Jonathan
pulang dengan perasaan kacau. Apa yang
salah kalau aku mencintai Rosalie? Pertanyaan itu terus menghantuinya.
Cinta memang tak bisa dicegah atau dipaksa untuk tumbuh. Dan menghapusnya akan
menjadi hal yang sulit.
Wajah
berlinang air mata itu yang kini menggantikan pertanyaan tadi. Tangis Rosalie
menjadi jawaban yang jelas kalau mencintai gadis itu adalah sebuah kesalahan
besar. Tapi kenapa? Hingga kemudian pertanyaan itu muncul lagi.
Apa yang salah kalau aku
mencintai Rosalie?
***
Rosalie
tiba di rumahnya dengan perasaan sama kacaunya. Jonathan mencintaiku. Pikirnya gelisah. Dia menghampiri piano di sudut ruang keluarga. Ia akan menghipnotis dirinya sendiri dengan lagu The True Love. Ia pun ingin tau siapa
yang benar-benar ia cintai.
Cinta.
Seharusnya Rosalie tak mengenal kata itu. Ia selalu menyesal tiap kali menyebut
kata itu. Bahkan membayangkannya saja sering membuat hatinya sakit.
Rosalie
memejamkan mata saat alunan piano terdengar. Dan lagu itu kemudian menuntunnya
kepada seseorang yang sedang berdiri membelakanginya dalam kegelapan. Dan
ketika orang itu membalikkan badan, dia adalah, Jonathan.
***
Mencintai
dan dicintai. Itu adalah hak setiap orang. Setelah mendapat jawaban atas rasa
penasarannya, Rosalie langsung menghentikan permainan hipnotisnya. Ia terpaku
beberapa saat. Kedekatannya dengan Jonathan yang hanya beberapa hari itu
ternyata mampu menumbuhkan sebuah perasaan terlarang dalam hatinya. Perasaan
yang tak bisa dicegah oleh siapapun. Dan dia sudah terlibat terlalu jauh dalam
hal ini.
Kalau
memang dirinya yang mencintai Jonathan, itu bukan masalah. Paling tidak
seseorang tak akan tersakiti selain dirinya sendiri. Tapi kenyataannya,
Jonathan juga mencintainya. Karena, betul kata Rosalie, mencintai dirinya
adalah sebuah kesalahan besar.
***
Jonathan
tak sabar menunggu hari esok. Ia sudah meloncat bangun jauh sebelum jam bekernya
berbunyi. Mandi dan berpakaian secepat kilat, menyambar roti bakar dari meja,
dan langsung berangkat ke sekolah. Ia sengaja menunggu di depan pintu loker
Rosalie. Tapi bermenit-menit ia berdiri di sana, gadis itu tak muncul juga.
“Dimana
dia?” gumamnya gelisah. Mendadak matanya menangkap sesosok gadis berkacamata
berdiri tak jauh darinya. Gadis itu menatapnya takut-takut. Jonathan segera mengetahui
apa penyebabnya.
“Sori,”
katanya sambil menyingkir dari pintu loker yang sejak tadi ia gunakan untuk
sandaran punggungnya. Gadis itu mengangguk, lalu mengkombinasi kunci untuk
membuka loker Rosalie. Ia menempati bagian bawah, sementara Rosalie bagian
atas.
“Kau
tau apa mata pelajaran pertama Rose hari ini?” tanya Jonathan.
“Rosalie?
Mm, setahuku Biologi,” jawab gadis berkacamata itu.
“Biologi?!”
seru Jonathan tanpa sadar, mengingat jam pelajaran pertamanya juga Biologi.

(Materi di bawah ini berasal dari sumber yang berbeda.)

(* ===== verification/Resource.v ===== *)
(** * Resources and resource types: developer-owned desired state

    Models [src/internal/domain/resource.go] and
    [src/internal/domain/resource_type.go]: the [Resource] record with its
    generation counter, its persistence snapshot, and the capability list of a
    [ResourceType]. *)

From S2P Require Import Prelude Operation Values.
Open Scope string_scope.
Open Scope go_scope.

Record ResourceTypeRef := { ref_Name : string; ref_Version : string }.
Record OwnerRef := { owner_Kind : string; owner_ID : string }.

#[export] Instance ResourceTypeRef_eq_dec : EqDecision ResourceTypeRef.
Proof. solve_decision. Defined.
#[export] Instance OwnerRef_eq_dec : EqDecision OwnerRef.
Proof. solve_decision. Defined.

Definition ResourceTypeRef_validate (r : ResourceTypeRef) : outcome unit :=
  fail_if blank (ref_Name r) with Errorf "resource type name is required" [] ;;
  fail_if blank (ref_Version r) with Errorf "resource type version is required" [] ;;
  Ok tt.

Definition OwnerRef_validate (o : OwnerRef) : outcome unit :=
  fail_if blank (owner_Kind o) with Errorf "owner kind is required" [] ;;
  fail_if blank (owner_ID o) with Errorf "owner ID is required" [] ;;
  Ok tt.

Record Resource := {
  res_id : ResourceID;
  res_type : ResourceTypeRef;
  res_owner : OwnerRef;
  res_generation : uint64;
  res_spec : ResourceSpec;
  res_createdAt : Time;
  res_updatedAt : Time }.

(** [ResourceSnapshot] has the fields of a [Resource], exported. *)
Record ResourceSnapshot := {
  rs_ID : ResourceID;
  rs_Type : ResourceTypeRef;
  rs_Owner : OwnerRef;
  rs_Generation : uint64;
  rs_Spec : ResourceSpec;
  rs_CreatedAt : Time;
  rs_UpdatedAt : Time }.

Definition NewResource (id : ResourceID) (typeRef : ResourceTypeRef) (owner : OwnerRef)
    (spec : ResourceSpec) (createdAt : Time) : outcome Resource :=
  fail_if blank id with Errorf "resource ID is required" [] ;;
  ResourceTypeRef_validate typeRef ≫= λ _,
  OwnerRef_validate owner ≫= λ _,
  fail_if IsZero createdAt with Errorf "resource creation time is required" [] ;;
  Ok {| res_id := id; res_type := typeRef; res_owner := owner; res_generation := 1;
        res_spec := spec; res_createdAt := createdAt; res_updatedAt := createdAt |}.

Definition RestoreResource (s : ResourceSnapshot) : outcome Resource :=
  fail_if rs_Generation s =? 0%N
    with Errorf "resource generation must be greater than zero" [] ;;
  NewResource (rs_ID s) (rs_Type s) (rs_Owner s) (rs_Spec s) (rs_CreatedAt s) ≫= λ resource,
  fail_if IsZero (rs_UpdatedAt s) with Errorf "resource update time is required" [] ;;
  fail_if Before (rs_UpdatedAt s) (rs_CreatedAt s)
    with Errorf "resource update time cannot precede creation" [] ;;
  Ok {| res_id := res_id resource; res_type := res_type resource;
        res_owner := res_owner resource; res_generation := rs_Generation s;
        res_spec := res_spec resource; res_createdAt := res_createdAt resource;
        res_updatedAt := rs_UpdatedAt s |}.

Definition UpdateSpec (r : Resource) (spec : ResourceSpec) (updatedAt : Time)
    : outcome Resource :=
  fail_if IsZero updatedAt with Errorf "resource update time is required" [] ;;
  fail_if Before updatedAt (res_updatedAt r)
    with Errorf "resource update time cannot precede the previous update" [] ;;
  fail_if res_generation r =? MaxUint64
    with Errorf "resource generation cannot be incremented" [] ;;
  Ok {| res_id := res_id r; res_type := res_type r; res_owner := res_owner r;
        res_generation := u64_incr (res_generation r); res_spec := spec;
        res_createdAt := res_createdAt r; res_updatedAt := updatedAt |}.

Definition resource_snapshot (r : Resource) : ResourceSnapshot :=
  {| rs_ID := res_id r; rs_Type := res_type r; rs_Owner := res_owner r;
     rs_Generation := res_generation r; rs_Spec := res_spec r;
     rs_CreatedAt := res_createdAt r; rs_UpdatedAt := res_updatedAt r |}.

(** ** Resource types *)

Record ResourceType := {
  rt_ref : ResourceTypeRef;
  rt_description : string;
  rt_capabilities : list string }.

(** The loop of [NewResourceType]; [seen] is the set of the earlier ones. *)
Fixpoint checkCapabilities (seen capabilities : list string) : outcome (list string) :=
  match capabilities with
  | [] => Ok []
  | capability :: rest =>
      Capability_validate capability ≫= λ _,
      fail_if bool_decide (capability ∈ seen)
        with Errorf "capability %q is duplicated" [ArgS capability] ;;
      cloned ← checkCapabilities (capability :: seen) rest;
      Ok (capability :: cloned)
  end.

Definition NewResourceType (ref : ResourceTypeRef) (description : string)
    (capabilities : list string) : outcome ResourceType :=
  ResourceTypeRef_validate ref ≫= λ _,
  fail_if blank description with Errorf "resource type description is required" [] ;;
  fail_if Nat.eqb (length capabilities) 0
    with Errorf "resource type must define at least one capability" [] ;;
  cloned ← checkCapabilities [] capabilities;
  Ok {| rt_ref := ref; rt_description := description; rt_capabilities := cloned |}.

Definition Supports (r : ResourceType) (capability : string) : bool :=
  existsb (λ supported, supported =? capability) (rt_capabilities r).

(** ** Histories of a resource *)

Inductive resource_reachable : Resource → Prop :=
  | resource_new id typeRef owner spec at_ r :
      NewResource id typeRef owner spec at_ = Ok r → resource_reachable r
  | resource_updated r spec at_ r' :
      resource_reachable r → UpdateSpec r spec at_ = Ok r' → resource_reachable r'.

(** ** Lemmas *)

Lemma NewResource_ok id typeRef owner spec at_ r :
  NewResource id typeRef owner spec at_ = Ok r →
  r = {| res_id := id; res_type := typeRef; res_owner := owner; res_generation := 1;
         res_spec := spec; res_createdAt := at_; res_updatedAt := at_ |} ∧
  at_ ≠ time_zero ∧
  ∀ spec', NewResource id typeRef owner spec' at_ = Ok
    {| res_id := id; res_type := typeRef; res_owner := owner; res_generation := 1;
       res_spec := spec'; res_createdAt := at_; res_updatedAt := at_ |}.
Proof.
  intros H. unfold NewResource in *. ok_inv. split_and!; [done|by bool_facts|].
  intros spec'. repeat match goal with H : _ = _ |- _ => rewrite H; clear H; cbn end. done.
Qed.

Lemma UpdateSpec_ok r spec at_ r' :
  UpdateSpec r spec at_ = Ok r' ↔
  at_ ≠ time_zero ∧ (res_updatedAt r ≤ at_)%Z ∧ res_generation r ≠ MaxUint64 ∧
  r' = {| res_id := res_id r; res_type := res_type r; res_owner := res_owner r;
          res_generation := u64_incr (res_generation r); res_spec := spec;
          res_createdAt := res_createdAt r; res_updatedAt := at_ |}.
Proof.
  unfold UpdateSpec, IsZero, Before.
  rewrite !fail_if_Ok, !bool_decide_eq_false, Z.ltb_ge. naive_solver.
Qed.

Lemma u64_incr_small n : (n < MaxUint64)%N → u64_incr n = (n + 1)%N.
Proof. unfold u64_incr, two64, MaxUint64. intros. apply N.mod_small. lia. Qed.

Lemma resource_reachable_wf r :
  resource_reachable r →
  NewResource (res_id r) (res_type r) (res_owner r) (res_spec r) (res_createdAt r) =
    Ok {| res_id := res_id r; res_type := res_type r; res_owner := res_owner r;
          res_generation := 1; res_spec := res_spec r;
          res_createdAt := res_createdAt r; res_updatedAt := res_createdAt r |} ∧
  (res_createdAt r ≤ res_updatedAt r)%Z ∧ res_updatedAt r ≠ time_zero ∧
  (1 ≤ res_generation r ≤ MaxUint64)%N.
Proof.
  induction 1 as [id typeRef owner spec at_ r H|r spec at_ r' _ (Hn & Ht & Hu & Hg) H].
  - apply NewResource_ok in H as (-> & Hz & Hn). cbn. unfold MaxUint64. by split_and!.
  - apply UpdateSpec_ok in H as (Hz & Hle & Hmax & ->).
    apply NewResource_ok in Hn as (_ & _ & Hn). cbn.
    rewrite u64_incr_small by lia. split_and!; try done; lia.
Qed.

#[local] Opaque Capability_validate.

Lemma checkCapabilities_ok seen cs r :
  checkCapabilities seen cs = Ok r ↔
  r = cs ∧ NoDup cs ∧ (∀ c, c ∈ cs → c ∉ seen) ∧
  Forall (λ c, Capability_validate c = Ok tt) cs.
Proof.
  revert seen r. induction cs as [|c cs IH]; cbn; intros seen r.
  { split; [|by intros [-> _]]. intros [= <-]. split_and!; [done|constructor| |constructor].
    by intros c ?%not_elem_of_nil. }
  rewrite bind_Ok. setoid_rewrite fail_if_Ok. setoid_rewrite bind_Ok.
  setoid_rewrite IH. setoid_rewrite bool_decide_eq_false.
  rewrite NoDup_cons, Forall_cons. setoid_rewrite elem_of_cons. split.
  - intros ([] & Hv & Hc & ? & (-> & Hnd & Hs & Hall) & [= <-]).
    split_and!; try done; [naive_solver|].
    intros c' [->|Hin] Hseen; [done|]. apply (Hs c' Hin). by right.
  - intros (-> & [Hc Hnd] & Hs & Hv & Hall). exists tt. split; [done|].
    split; [by apply Hs; left|]. exists cs. split; [|done]. split_and!; try done.
    intros c' Hin [->|Hseen]; [done|]. apply (Hs c'); [by right|done].
Qed.

#[local] Transparent Capability_validate.

(** ** Properties *)

(** A resource's generation only ever grows by one, never wraps and stays
    positive; identity, type, owner and creation time are immutable, times are
    monotone, and every resource the domain can produce is restored unchanged
    from its persistence snapshot. *)
Theorem resource_history r :
  resource_reachable r →
  RestoreResource (resource_snapshot r) = Ok r ∧ (1 ≤ res_generation r ≤ MaxUint64)%N ∧
  ∀ spec at_ r', UpdateSpec r spec at_ = Ok r' →
    res_generation r' = (res_generation r + 1)%N ∧ (res_generation r' ≤ MaxUint64)%N ∧
    res_id r' = res_id r ∧ res_type r' = res_type r ∧ res_owner r' = res_owner r ∧
    res_createdAt r' = res_createdAt r ∧ (res_updatedAt r ≤ res_updatedAt r')%Z ∧
    res_spec r' = spec.
Proof.
  intros (Hn & Ht & Hu & Hg)%resource_reachable_wf. split_and!; [|lia..|].
  - unfold RestoreResource, resource_snapshot, IsZero, Before; cbn [rs_Generation rs_ID
      rs_Type rs_Owner rs_Spec rs_CreatedAt rs_UpdatedAt].
    rewrite bool_decide_eq_false_2 by lia. rewrite Hn. cbn.
    rewrite (bool_decide_eq_false_2 _ Hu), (proj2 (Z.ltb_ge _ _) Ht). by destruct r.
  - intros spec at_ r' (Hz & Hle & Hmax & ->)%UpdateSpec_ok. cbn.
    rewrite u64_incr_small by lia. split_and!; try done; lia.
Qed.

(** A resource type is accepted exactly when its reference, description
    and capabilities are given and no capability is repeated or padded with
    whitespace; it then supports exactly the capabilities it was built with. *)
Lemma NewResourceType_spec ref description capabilities t :
  NewResourceType ref description capabilities = Ok t ↔
  (blank (ref_Name ref) = false ∧ blank (ref_Version ref) = false ∧
   blank description = false ∧ capabilities ≠ [] ∧ NoDup capabilities ∧
   Forall (λ c, blank c = false ∧ c = TrimSpace c) capabilities) ∧
  t = {| rt_ref := ref; rt_description := description; rt_capabilities := capabilities |} ∧
  ∀ c, Supports t c = bool_decide (c ∈ capabilities).
Proof.
  assert (∀ c, Capability_validate c = Ok tt ↔ blank c = false ∧ c = TrimSpace c) as Hcap.
  { intros c. unfold Capability_validate.
    rewrite !fail_if_Ok, negb_false_iff, bool_decide_eq_true. naive_solver. }
  assert (∀ c, Supports {| rt_ref := ref; rt_description := description;
            rt_capabilities := capabilities |} c = bool_decide (c ∈ capabilities)) as Hsup.
  { intros c. unfold Supports. cbn. apply eq_true_iff_eq.
    rewrite existsb_exists, bool_decide_eq_true, list_elem_of_In.
    setoid_rewrite bool_decide_eq_true. naive_solver. }
  unfold NewResourceType. split.
  - intros H. ok_inv.
    match goal with H : ResourceTypeRef_validate _ = _ |- _ =>
      unfold ResourceTypeRef_validate in H end. ok_inv.
    match goal with H : checkCapabilities _ _ = _ |- _ =>
      apply checkCapabilities_ok in H as (-> & Hnd & _ & Hall) end.
    split; [|done]. split_and!; try done; [by intros ->|].
    eapply Forall_impl; [exact Hall|]. intros c. apply Hcap.
  - intros ((Hn & Hv & Hd & Hne & Hnd & Hall) & -> & _).
    unfold ResourceTypeRef_validate. rewrite Hn, Hv. cbn. rewrite Hd.
    destruct capabilities as [|c cs]; [done|]. cbn [length Nat.eqb].
    rewrite (proj2 (checkCapabilities_ok [] (c :: cs) (c :: cs))); [done|].
    split_and!; try done; [by intros c' _ ?%not_elem_of_nil|].
    eapply Forall_impl; [exact Hall|]. intros c'. apply Hcap.
Qed.

(** ** Witnesses *)

Definition sample_type : ResourceTypeRef :=
  {| ref_Name := "ObjectStorage"; ref_Version := "v1" |}.
Definition sample_owner : OwnerRef := {| owner_Kind := "team"; owner_ID := "payments" |}.
Definition sample_spec : ResourceSpec := {| spec_values := [("size", VInt Int 20)] |}.
Definition sample_resource : Resource :=
  {| res_id := "r-1"; res_type := sample_type; res_owner := sample_owner;
     res_generation := 1; res_spec := sample_spec; res_createdAt := 10;
     res_updatedAt := 10 |}.

Lemma sample_resource_reachable : resource_reachable sample_resource.
Proof. by apply (resource_new "r-1" sample_type sample_owner sample_spec 10). Qed.

Lemma resource_history_witness :
  RestoreResource (resource_snapshot sample_resource) = Ok sample_resource.
Proof. apply resource_history, sample_resource_reachable. Defined.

“Aku sekelas dengan Rosalie saat pelajaran Biologi, tapi aku tak pernah tau,”
gumamnya. “Oke, thanks... mm,
namamu?”
“Charlotte.”
“Thanks Charlotte.” Jonathan berlari ke
lokernya. Ketika pintu loker terbuka, beberapa buku langsung jatuh menimpanya.
“Ck! Buku-buku ini sungguh merepotkan,” keluhnya. Ia seloker dengan Thomas.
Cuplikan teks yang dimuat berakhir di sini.